■ **What to work on**:
Please restate, word for word, the lines below that begin at the one with "if (read_timeout =? 0)%Z then (false, s)" and end at the one with "if (baud_rate =?". Leave out all other lines.

Data records

(** * ComInterface: serial port and TCP socket transports over boost::asio

    Shallow embedding of [src/src/comserial.cpp] and [src/src/comsocket.cpp].
    The asynchronous machinery of boost::asio used by [Read], [Write] and
    [ComSocket::Open] (one deadline timer racing one I/O action on a single
    [io_service]) is modelled as a small event loop: pending actions, a
    FIFO of completed handlers, and cancellation that turns a pending action
    into a completion carrying [operation_aborted].  What the operating system
    does (bytes arriving, errors, ioctl results, close errors) is an input. *)

From Stdlib Require Import ZArith NArith List String Ascii Bool Lia.
Import ListNotations.

Module Asio.

(** boost::system::error_code, reduced to the codes the sources test. *)
Inductive error_code :=
| Success
| OperationAborted
| WouldBlock
| BadDescriptor
| OperationNotSupported
| InvalidArgument
| OtherError (n : nat).

(** [if (ec)] *)
Definition is_error (e : error_code) : bool :=
  match e with Success => false | _ => true end.

(** [ec == boost::asio::error::operation_aborted] *)
Definition is_aborted (e : error_code) : bool :=
  match e with OperationAborted => true | _ => false end.

(** The I/O objects owned by the transports. *)
Inductive io_object := ObjPort | ObjSocket | ObjAcceptor.

Definition io_object_eqb (a b : io_object) : bool :=
  match a, b with
  | ObjPort, ObjPort | ObjSocket, ObjSocket | ObjAcceptor, ObjAcceptor => true
  | _, _ => false
  end.

(** What a completion handler asks for: [m_timer.cancel(ec)] or
    [obj.cancel(ec)]. *)
Inductive cancel_req := CancelTimer | CancelObject (o : io_object).

(** A pending asynchronous action: [async_read]/[async_write] of [len]
    bytes ([op_len = Some len]) or [async_connect]/[async_accept]
    ([op_len = None]); [op_done] counts the bytes transferred so far. *)
Record io_op := mk_io_op { op_obj : io_object; op_len : option N; op_done : N }.

(** A handler ready to run, with the arguments it will receive. *)
Inductive completion :=
| TimerDone (e : error_code)
| IoDone (e : error_code) (n : N).

(** What the outside world does while [io_service::run] blocks. *)
Inductive event :=
| EvTimerExpire            (** the deadline elapses *)
| EvData (k : N)         (** [k] more bytes are transferred *)
| EvIoComplete             (** connect / accept succeeds *)
| EvIoError (e : error_code). (** the action fails with [e] *)

Section Loop.

Variable R : Type.

(** The completion handlers bound by one blocking call. *)
Record handlers := mk_handlers {
  io_handler : error_code -> N -> R -> R * list cancel_req;
  timer_handler : error_code -> list cancel_req
}.

Variable h : handlers.

Record loop_state := mk_loop {
  timer_pending : bool;
  io_pending : option io_op;
  ready : list completion;
  result : R;                               (** the caller's [ret_code] *)
  io_outcome : option (error_code * N)    (** what the I/O handler received *)
}.

Definition set_timer (b : bool) (s : loop_state) : loop_state :=
  mk_loop b (io_pending s) (ready s) (result s) (io_outcome s).
Definition set_io (o : option io_op) (s : loop_state) : loop_state :=
  mk_loop (timer_pending s) o (ready s) (result s) (io_outcome s).
Definition set_ready (q : list completion) (s : loop_state) : loop_state :=
  mk_loop (timer_pending s) (io_pending s) q (result s) (io_outcome s).
Definition post (c : completion) (s : loop_state) : loop_state :=
  set_ready (ready s ++ [c]) s.

(** [cancel]: a pending action completes with [operation_aborted]; an
    action that already completed is not affected. *)
Definition apply_cancel (s : loop_state) (c : cancel_req) : loop_state :=
  match c with
  | CancelTimer =>
      if timer_pending s then post (TimerDone OperationAborted) (set_timer false s)
      else s
  | CancelObject o =>
      match io_pending s with
      | Some op =>
          if io_object_eqb (op_obj op) o
          then post (IoDone OperationAborted (op_done op)) (set_io None s)
          else s
      | None => s
      end
  end.

(** Run one ready handler. *)
Definition execute (c : completion) (s : loop_state) : loop_state :=
  match c with
  | TimerDone e => fold_left apply_cancel (timer_handler h e) s
  | IoDone e n =>
      let '(r, cs) := io_handler h e n (result s) in
      fold_left apply_cancel cs
        (mk_loop (timer_pending s) (io_pending s) (ready s) r (Some (e, n)))
  end.

(** Run every ready handler (two actions: at most four handler runs). *)
Fixpoint drain (fuel : nat) (s : loop_state) : loop_state :=
  match fuel with
  | O => s
  | S f =>
      match ready s with
      | [] => s
      | c :: q => drain f (execute c (set_ready q s))
      end
  end.

(** The operating system delivers one event. *)
Definition deliver (ev : event) (s : loop_state) : loop_state :=
  match ev with
  | EvTimerExpire =>
      if timer_pending s then post (TimerDone Success) (set_timer false s) else s
  | EvData k =>
      match io_pending s with
      | Some (mk_io_op o (Some len) d) =>
          if (len <=? d + k)%N
          then post (IoDone Success len) (set_io None s)
          else set_io (Some (mk_io_op o (Some len) (d + k))) s
      | _ => s
      end
  | EvIoComplete =>
      match io_pending s with
      | Some (mk_io_op _ None d) => post (IoDone Success d) (set_io None s)
      | _ => s
      end
  | EvIoError e =>
      match io_pending s with
      | Some op => post (IoDone e (op_done op)) (set_io None s)
      | None => s
      end
  end.

Definition idle (s : loop_state) : bool :=
  negb (timer_pending s) &&
  match io_pending s with None => true | Some _ => false end &&
  match ready s with [] => true | _ => false end.

(** [io_service::run]: handle events until no work is left.  When the
    listed events are exhausted, time passes and the deadline elapses. *)
Fixpoint run (evs : list event) (s : loop_state) : loop_state :=
  let s := drain 4 s in
  if idle s then s
  else
    match evs with
    | [] => drain 4 (deliver EvTimerExpire s)
    | ev :: evs' => run evs' (deliver ev s)
    end.

(** [m_timer.async_wait(...)] followed by the start of the I/O action.
    An empty transfer completes at once. *)
Definition start (op : io_op) (r0 : R) : loop_state :=
  match op_len op with
  | Some N0 => mk_loop true None [IoDone Success 0%N] r0 None
  | _ => mk_loop true (Some op) [] r0 None
  end.

End Loop.

Arguments mk_handlers {R}.
Arguments run {R}.
Arguments start {R}.
Arguments result {R}.
Arguments io_outcome {R}.

(** [io_service::run(ec)] clears [ec] and never sets it for these
    services. *)
Definition run_ec : error_code := Success.

(** [static_cast] of a [size_t] count to [int] (two's complement). *)
Definition to_int (n : N) : Z :=
  let z := (Z.of_N n mod 2 ^ 32)%Z in
  if (2 ^ 31 <=? z)%Z then (z - 2 ^ 32)%Z else z.

(** A [time_duration] holds microsecond ticks; [milliseconds(t)] and
    [total_milliseconds()]; the getters return [unsigned int]. *)
Definition milliseconds (t : Z) : Z := (t * 1000)%Z.
Definition total_milliseconds (ticks : Z) : Z := (ticks / 1000)%Z.
Definition to_uint (z : Z) : Z := (z mod 2 ^ 32)%Z.

End Asio.

(** [throw std::invalid_argument(what)] in a constructor. *)
Inductive exception := invalid_argument (what : string).

(** The operating-system calls a member function issues. *)
Inductive os_call :=
| IoctlFIONREAD | IoctlTIOCOUTQ
| PortOpen | PortClose | PortReadSome (len : N) | PortWriteSome (len : N)
| SocketClose | AcceptorOpen | AcceptorBind (port : Z) | AcceptorListen
| AsyncAccept | AcceptorClose | AsyncConnect (port : Z) | SocketNonBlocking.

Module ComSerial.
Import Asio.

(** The data members of [class ComSerial]; the serial options hold the
    boost enum values ([stop_bits]: one=0, onepointfive=1, two=2;
    [parity]: none=0, odd=1, even=2; [flow_control]: none=0, software=1,
    hardware=2) and timeouts hold microsecond ticks. *)
Record ComSerial := mk {
  m_port_open : bool;
  m_write_timeout : Z;
  m_read_timeout : Z;
  m_device : string;
  m_baud_rate : Z;
  m_data_bits : Z;
  m_stop_bits : Z;
  m_parity : Z;
  m_flow_control : Z
}.

Definition stop_bits_one := 0%Z.
Definition stop_bits_onepointfive := 1%Z.
Definition stop_bits_two := 2%Z.
Definition parity_none := 0%Z.
Definition parity_odd := 1%Z.
Definition parity_even := 2%Z.
Definition flow_control_none := 0%Z.
Definition flow_control_software := 1%Z.
Definition flow_control_hardware := 2%Z.

(** Members as default-constructed before the constructor body runs. *)
Definition initial : ComSerial :=
  mk false 0 0 "" 0 8 stop_bits_one parity_none flow_control_none.

Definition with_port_open (b : bool) (s : ComSerial) : ComSerial :=
  mk b (m_write_timeout s) (m_read_timeout s) (m_device s) (m_baud_rate s)
     (m_data_bits s) (m_stop_bits s) (m_parity s) (m_flow_control s).
Definition with_write_timeout (t : Z) (s : ComSerial) : ComSerial :=
  mk (m_port_open s) t (m_read_timeout s) (m_device s) (m_baud_rate s)
     (m_data_bits s) (m_stop_bits s) (m_parity s) (m_flow_control s).
Definition with_read_timeout (t : Z) (s : ComSerial) : ComSerial :=
  mk (m_port_open s) (m_write_timeout s) t (m_device s) (m_baud_rate s)
     (m_data_bits s) (m_stop_bits s) (m_parity s) (m_flow_control s).
Definition with_device (d : string) (s : ComSerial) : ComSerial :=
  mk (m_port_open s) (m_write_timeout s) (m_read_timeout s) d (m_baud_rate s)
     (m_data_bits s) (m_stop_bits s) (m_parity s) (m_flow_control s).
Definition with_baud_rate (b : Z) (s : ComSerial) : ComSerial :=
  mk (m_port_open s) (m_write_timeout s) (m_read_timeout s) (m_device s) b
     (m_data_bits s) (m_stop_bits s) (m_parity s) (m_flow_control s).
Definition with_data_bits (b : Z) (s : ComSerial) : ComSerial :=
  mk (m_port_open s) (m_write_timeout s) (m_read_timeout s) (m_device s)
     (m_baud_rate s) b (m_stop_bits s) (m_parity s) (m_flow_control s).
Definition with_stop_bits (b : Z) (s : ComSerial) : ComSerial :=
  mk (m_port_open s) (m_write_timeout s) (m_read_timeout s) (m_device s)
     (m_baud_rate s) (m_data_bits s) b (m_parity s) (m_flow_control s).
Definition with_parity (p : Z) (s : ComSerial) : ComSerial :=
  mk (m_port_open s) (m_write_timeout s) (m_read_timeout s) (m_device s)
     (m_baud_rate s) (m_data_bits s) (m_stop_bits s) p (m_flow_control s).
Definition with_flow_control (f : Z) (s : ComSerial) : ComSerial :=
  mk (m_port_open s) (m_write_timeout s) (m_read_timeout s) (m_device s)
     (m_baud_rate s) (m_data_bits s) (m_stop_bits s) (m_parity s) f.

(** ** Setters and getters *)

Definition SetWriteTimeout (write_timeout : Z) (s : ComSerial) : bool * ComSerial :=
  if (write_timeout =? 0)%Z then (false, s)
  else (true, with_write_timeout (milliseconds write_timeout) s).

Definition GetWriteTimeout (s : ComSerial) : Z :=
  to_uint (total_milliseconds (m_write_timeout s)).

Definition SetReadTimeout (read_timeout : Z) (s : ComSerial) : bool * ComSerial :=
  if (read_timeout =? 0)%Z then (false, s)
  else (true, with_read_timeout (milliseconds read_timeout) s).

Definition GetReadTimeout (s : ComSerial) : Z :=
  to_uint (total_milliseconds (m_read_timeout s)).

Definition SetDevice (device : string) (s : ComSerial) : bool * ComSerial :=
  if String.eqb device "" then (false, s) else (true, with_device device s).

Definition GetDevice (s : ComSerial) : string := m_device s.

(** [serial_port_base::baud_rate(unsigned)] does not throw. *)
Definition SetBaudRate (baud_rate : Z) (s : ComSerial) : bool * ComSerial :=
  if (baud_rate =? 0)%Z then (false, s) else (true, with_baud_rate baud_rate s).

Definition GetBaudRate (s : ComSerial) : Z := m_baud_rate s.

(** [serial_port_base::character_size(unsigned)] does not throw. *)
Definition SetDataBits (data_bits : Z) (s : ComSerial) : bool * ComSerial :=
  (true, with_data_bits data_bits s).

Definition GetDataBits (s : ComSerial) : Z := m_data_bits s.

Definition SetStopBits (stop_bits : Z) (s : ComSerial) : bool * ComSerial :=
  if (stop_bits =? 1)%Z then (true, with_stop_bits stop_bits_one s)
  else if (stop_bits =? 2)%Z then (true, with_stop_bits stop_bits_two s)
  else if (stop_bits =? 3)%Z then (true, with_stop_bits stop_bits_onepointfive s)
  else (false, s).

Definition GetStopBits (s : ComSerial) : Z :=
  if (m_stop_bits s =? stop_bits_one)%Z then 1%Z
  else if (m_stop_bits s =? stop_bits_two)%Z then 2%Z
  else if (m_stop_bits s =? stop_bits_onepointfive)%Z then 3%Z
  else 0%Z.

Definition SetParity (parity : ascii) (s : ComSerial) : bool * ComSerial :=
  if Ascii.eqb parity "e" || Ascii.eqb parity "E" then (true, with_parity parity_even s)
  else if Ascii.eqb parity "o" || Ascii.eqb parity "O" then (true, with_parity parity_odd s)
  else if Ascii.eqb parity "n" || Ascii.eqb parity "N" then (true, with_parity parity_none s)
  else (false, s).

Definition GetParity (s : ComSerial) : ascii :=
  if (m_parity s =? parity_even)%Z then "e"%char
  else if (m_parity s =? parity_odd)%Z then "o"%char
  else if (m_parity s =? parity_none)%Z then "n"%char
  else Ascii.zero.

Definition SetFlowControl (flow_control : ascii) (s : ComSerial) : bool * ComSerial :=
  if Ascii.eqb flow_control "h" || Ascii.eqb flow_control "H"
  then (true, with_flow_control flow_control_hardware s)
  else if Ascii.eqb flow_control "s" || Ascii.eqb flow_control "S"
  then (true, with_flow_control flow_control_software s)
  else if Ascii.eqb flow_control "n" || Ascii.eqb flow_control "N"
  then (true, with_flow_control flow_control_none s)
  else (false, s).

Definition GetFlowControl (s : ComSerial) : ascii :=
  if (m_flow_control s =? flow_control_hardware)%Z then "h"%char
  else if (m_flow_control s =? flow_control_software)%Z then "s"%char
  else if (m_flow_control s =? flow_control_none)%Z then "n"%char
  else Ascii.zero.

■ **Response to the task**:
  if (read_timeout =? 0)%Z then (false, s)
  else (true, with_read_timeout (milliseconds read_timeout) s).

Definition GetReadTimeout (s : ComSerial) : Z :=
  to_uint (total_milliseconds (m_read_timeout s)).

Definition SetDevice (device : string) (s : ComSerial) : bool * ComSerial :=
  if String.eqb device "" then (false, s) else (true, with_device device s).

Definition GetDevice (s : ComSerial) : string := m_device s.

(** [serial_port_base::baud_rate(unsigned)] does not throw. *)
Definition SetBaudRate (baud_rate : Z) (s : ComSerial) : bool * ComSerial :=
  if (baud_rate =? 0)%Z then (false, s) else (true, with_baud_rate baud_rate s).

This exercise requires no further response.